### Exercise objective
A faithful, complete transcription of the listing is required.

'''

Definition settlement_rows (t : razorpay_tables) (settlement_id : string) (merchant_id : option string)
    : list settlement_line :=
  let lines := group_sum (omap (λ sp,
    p ← sp_payment sp;
    if bool_decide (sp_settlement sp = settlement_id) && for_merchant merchant_id (sp_merchant sp)
    then Some (sp_merchant sp, p, default 0 (sp_credit sp) - default 0 (sp_debit sp)) else None)
    (rzp_settlement_payments t)) in
  let transfers := group_sum (omap (λ tr,
    if bool_decide (t_recipient_settlement tr = Some settlement_id)
       && bool_decide (t_status tr = "processed"%string) && for_merchant merchant_id (t_merchant tr)
       && negb (existsb (λ l, bool_decide (l.1.2 = t_payment tr)) lines)
    then Some (t_merchant tr, t_payment tr, t_amount tr) else None) (rzp_route_transfers t)) in
  '(m, rp, net) ← lines ++ transfers;
  let row p := {| sl_merchant := m; sl_razorpay_payment := rp; sl_net_paise := Some net;
    sl_payment := pl_id <$> p; sl_order := p ≫= pl_order; sl_branch := p ≫= pl_branch;
    sl_utr := settlement_utr t !! settlement_id |} in
  match filter (λ p, pl_razorpay p = rp ∧ pl_restaurant p = m) (payments t) with
  | [] => [row None]
  | ps => map (λ p, row (Some p)) ps
  end.

Definition settlement_type (net : Z) : string :=
  if 0 <? net then "settlement_completed" else "settlement_reversed".

Definition settlement_key (settlement_id : string) (net : Z) (payment : string) : string :=
  (settlement_type net ++ ":" ++ settlement_id ++ ":" ++ payment)%string.

Definition settlement_posting (settlement_id : string) (row : settlement_line) (payment : string) (net : Z)
    (amount : decimal) : posting := {|
  p_merchant := sl_merchant row; p_type := settlement_type net;
  p_debit := if 0 <? net then PDec amount else PInt 0;
  p_credit := if 0 <? net then PInt 0 else PDec amount;
  p_branch := sl_branch row; p_currency := Some "INR"%string; p_source_type := Some "settlement"%string;
  p_source_id := None; p_settlement_id := None; p_payment_id := Some payment;
  p_order_id := sl_order row; p_bank_reference := None; p_utr_number := sl_utr row;
  p_idempotency_key := Some (settlement_key settlement_id net payment);
  p_metadata := [("settlement_id", settlement_id); ("razorpay_payment_id", sl_razorpay_payment row);
                 ("net_paise", int_text net)]%string;
  p_created_by := None |}.

Record settlement_summary := { posted_count : Z; skipped_count : Z }.

Record capture_result := { cr_kind : payment_kind; cr_fee : option Z; cr_gst : option Z }.
Record reversal_result := { rr_merchant_share : Z; rr_fee : Z; rr_gst : Z }.

Section Ledgers.
Context {L : Type} `{LedgerApi L} (s : stamp).

(** The loops over legs: a leg of nothing is skipped. *)
Fixpoint post_legs (make : string → string → decimal → posting) (legs : list leg) (db : L) : res L :=
  match legs with
  | [] => Ok db
  | (type, paise, key) :: legs' =>
      if paise <=? 0 then post_legs make legs' db
      else
        amount ← _rupees paise;
        r ← api_post s (make type key amount) db;
        post_legs make legs' r.1
  end.

Definition fee_legs (c : capture) (fee gst : Z) : list leg :=
  [("fee_deduction", fee, "fee_deduction:" ++ cap_payment c);
   ("gst_deduction", gst, "gst_deduction:" ++ cap_payment c)]%string.

Definition post_fee_legs (c : capture) (merchant_id : string) (gross merchant : Z) (db : L)
    : res (L * (Z * Z)) :=
  let deduction := gross - merchant in
  _ ← raise_if (deduction <? 0) (ValueError "merchant entitlement exceeds gross");
  split ← gst_split_paise (PInt deduction);
  let '(fee, gst) := split in
  db' ← post_legs (fee_leg_posting c merchant_id gross merchant deduction) (fee_legs c fee gst) db;
  Ok (db', (fee, gst)).

(** [merchant_ledger_integration._to_decimal] *)
Definition to_decimal0 (v : pyval) : decimal :=
  match parse_decimal v with Some d => d | None => d_zero end.

(** With [strict] an error of the ledger is raised again, otherwise logged. *)
Definition post_payment_received (c : capture) (amount : pyval) (method : option string)
    (extra : list (string * string)) (strict : bool) (db : L) : res L :=
  if negb (str_truthy (cap_merchant c)) || bool_decide (cap_payment c = ""%string) then Ok db
  else
    let amt := to_decimal0 amount in
    if negb (dpos amt) then Ok db
    else
      match api_post s (receipt_posting c (str_or (cap_merchant c) "") method extra amt) db with
      | Ok r => Ok r.1
      | Err e => if strict then Err e else Ok db
      end.

Definition apply_payment_capture (c : capture) (amount : pyval) (method : option string)
    (merchant_paise : option Z) (payment_kind : option payment_kind) (db : L) : res (L * capture_result) :=
  gross_paise ← rupees_to_paise amount;
  _ ← raise_if (negb (str_truthy (cap_merchant c)) || bool_decide (cap_payment c = ""%string)
                || (gross_paise <=? 0))
        (ValueError "Capture bridge requires a merchant, canonical payment and positive amount");
  let kind := default (classify_method method None) payment_kind in
  let online := bool_decide (kind = KRazorpay) in
  let metadata := opt_meta "razorpay_payment_id" (cap_razorpay_payment c) ++
    [("source", if online then "razorpay_capture" else "pos_capture");
     ("payment_kind", kind_text kind)]%string in
  db ← post_payment_received c amount method metadata true db;
  if negb online then Ok (db, {| cr_kind := kind; cr_fee := Some 0; cr_gst := Some 0 |})
  else
    match merchant_paise with
    | None => Ok (db, {| cr_kind := kind; cr_fee := None; cr_gst := None |})
    | Some m =>
        r ← post_fee_legs c (str_or (cap_merchant c) "") gross_paise m db;
        Ok (r.1, {| cr_kind := kind; cr_fee := Some r.2.1; cr_gst := Some r.2.2 |})
    end.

'''

### Final answer
Definition settlement_rows (t : razorpay_tables) (settlement_id : string) (merchant_id : option string)
    : list settlement_line :=
  let lines := group_sum (omap (λ sp,
    p ← sp_payment sp;
    if bool_decide (sp_settlement sp = settlement_id) && for_merchant merchant_id (sp_merchant sp)
    then Some (sp_merchant sp, p, default 0 (sp_credit sp) - default 0 (sp_debit sp)) else None)
    (rzp_settlement_payments t)) in
  let transfers := group_sum (omap (λ tr,
    if bool_decide (t_recipient_settlement tr = Some settlement_id)
       && bool_decide (t_status tr = "processed"%string) && for_merchant merchant_id (t_merchant tr)
       && negb (existsb (λ l, bool_decide (l.1.2 = t_payment tr)) lines)
    then Some (t_merchant tr, t_payment tr, t_amount tr) else None) (rzp_route_transfers t)) in
  '(m, rp, net) ← lines ++ transfers;
  let row p := {| sl_merchant := m; sl_razorpay_payment := rp; sl_net_paise := Some net;
    sl_payment := pl_id <$> p; sl_order := p ≫= pl_order; sl_branch := p ≫= pl_branch;
    sl_utr := settlement_utr t !! settlement_id |} in
  match filter (λ p, pl_razorpay p = rp ∧ pl_restaurant p = m) (payments t) with
  | [] => [row None]
  | ps => map (λ p, row (Some p)) ps
  end.

Definition settlement_type (net : Z) : string :=
  if 0 <? net then "settlement_completed" else "settlement_reversed".

Definition settlement_key (settlement_id : string) (net : Z) (payment : string) : string :=
  (settlement_type net ++ ":" ++ settlement_id ++ ":" ++ payment)%string.

Definition settlement_posting (settlement_id : string) (row : settlement_line) (payment : string) (net : Z)
    (amount : decimal) : posting := {|
  p_merchant := sl_merchant row; p_type := settlement_type net;
  p_debit := if 0 <? net then PDec amount else PInt 0;
  p_credit := if 0 <? net then PInt 0 else PDec amount;
  p_branch := sl_branch row; p_currency := Some "INR"%string; p_source_type := Some "settlement"%string;
  p_source_id := None; p_settlement_id := None; p_payment_id := Some payment;
  p_order_id := sl_order row; p_bank_reference := None; p_utr_number := sl_utr row;
  p_idempotency_key := Some (settlement_key settlement_id net payment);
  p_metadata := [("settlement_id", settlement_id); ("razorpay_payment_id", sl_razorpay_payment row);
                 ("net_paise", int_text net)]%string;
  p_created_by := None |}.

Record settlement_summary := { posted_count : Z; skipped_count : Z }.

Record capture_result := { cr_kind : payment_kind; cr_fee : option Z; cr_gst : option Z }.
Record reversal_result := { rr_merchant_share : Z; rr_fee : Z; rr_gst : Z }.

Section Ledgers.
Context {L : Type} `{LedgerApi L} (s : stamp).

(** The loops over legs: a leg of nothing is skipped. *)
Fixpoint post_legs (make : string → string → decimal → posting) (legs : list leg) (db : L) : res L :=
  match legs with
  | [] => Ok db
  | (type, paise, key) :: legs' =>
      if paise <=? 0 then post_legs make legs' db
      else
        amount ← _rupees paise;
        r ← api_post s (make type key amount) db;
        post_legs make legs' r.1
  end.

Definition fee_legs (c : capture) (fee gst : Z) : list leg :=
  [("fee_deduction", fee, "fee_deduction:" ++ cap_payment c);
   ("gst_deduction", gst, "gst_deduction:" ++ cap_payment c)]%string.

Definition post_fee_legs (c : capture) (merchant_id : string) (gross merchant : Z) (db : L)
    : res (L * (Z * Z)) :=
  let deduction := gross - merchant in
  _ ← raise_if (deduction <? 0) (ValueError "merchant entitlement exceeds gross");
  split ← gst_split_paise (PInt deduction);
  let '(fee, gst) := split in
  db' ← post_legs (fee_leg_posting c merchant_id gross merchant deduction) (fee_legs c fee gst) db;
  Ok (db', (fee, gst)).

(** [merchant_ledger_integration._to_decimal] *)
Definition to_decimal0 (v : pyval) : decimal :=
  match parse_decimal v with Some d => d | None => d_zero end.

(** With [strict] an error of the ledger is raised again, otherwise logged. *)
Definition post_payment_received (c : capture) (amount : pyval) (method : option string)
    (extra : list (string * string)) (strict : bool) (db : L) : res L :=
  if negb (str_truthy (cap_merchant c)) || bool_decide (cap_payment c = ""%string) then Ok db
  else
    let amt := to_decimal0 amount in
    if negb (dpos amt) then Ok db
    else
      match api_post s (receipt_posting c (str_or (cap_merchant c) "") method extra amt) db with
      | Ok r => Ok r.1
      | Err e => if strict then Err e else Ok db
      end.

Definition apply_payment_capture (c : capture) (amount : pyval) (method : option string)
    (merchant_paise : option Z) (payment_kind : option payment_kind) (db : L) : res (L * capture_result) :=
  gross_paise ← rupees_to_paise amount;
  _ ← raise_if (negb (str_truthy (cap_merchant c)) || bool_decide (cap_payment c = ""%string)
                || (gross_paise <=? 0))
        (ValueError "Capture bridge requires a merchant, canonical payment and positive amount");
  let kind := default (classify_method method None) payment_kind in
  let online := bool_decide (kind = KRazorpay) in
  let metadata := opt_meta "razorpay_payment_id" (cap_razorpay_payment c) ++
    [("source", if online then "razorpay_capture" else "pos_capture");
     ("payment_kind", kind_text kind)]%string in
  db ← post_payment_received c amount method metadata true db;
  if negb online then Ok (db, {| cr_kind := kind; cr_fee := Some 0; cr_gst := Some 0 |})
  else
    match merchant_paise with
    | None => Ok (db, {| cr_kind := kind; cr_fee := None; cr_gst := None |})
    | Some m =>
        r ← post_fee_legs c (str_or (cap_merchant c) "") gross_paise m db;
        Ok (r.1, {| cr_kind := kind; cr_fee := Some r.2.1; cr_gst := Some r.2.2 |})
    end.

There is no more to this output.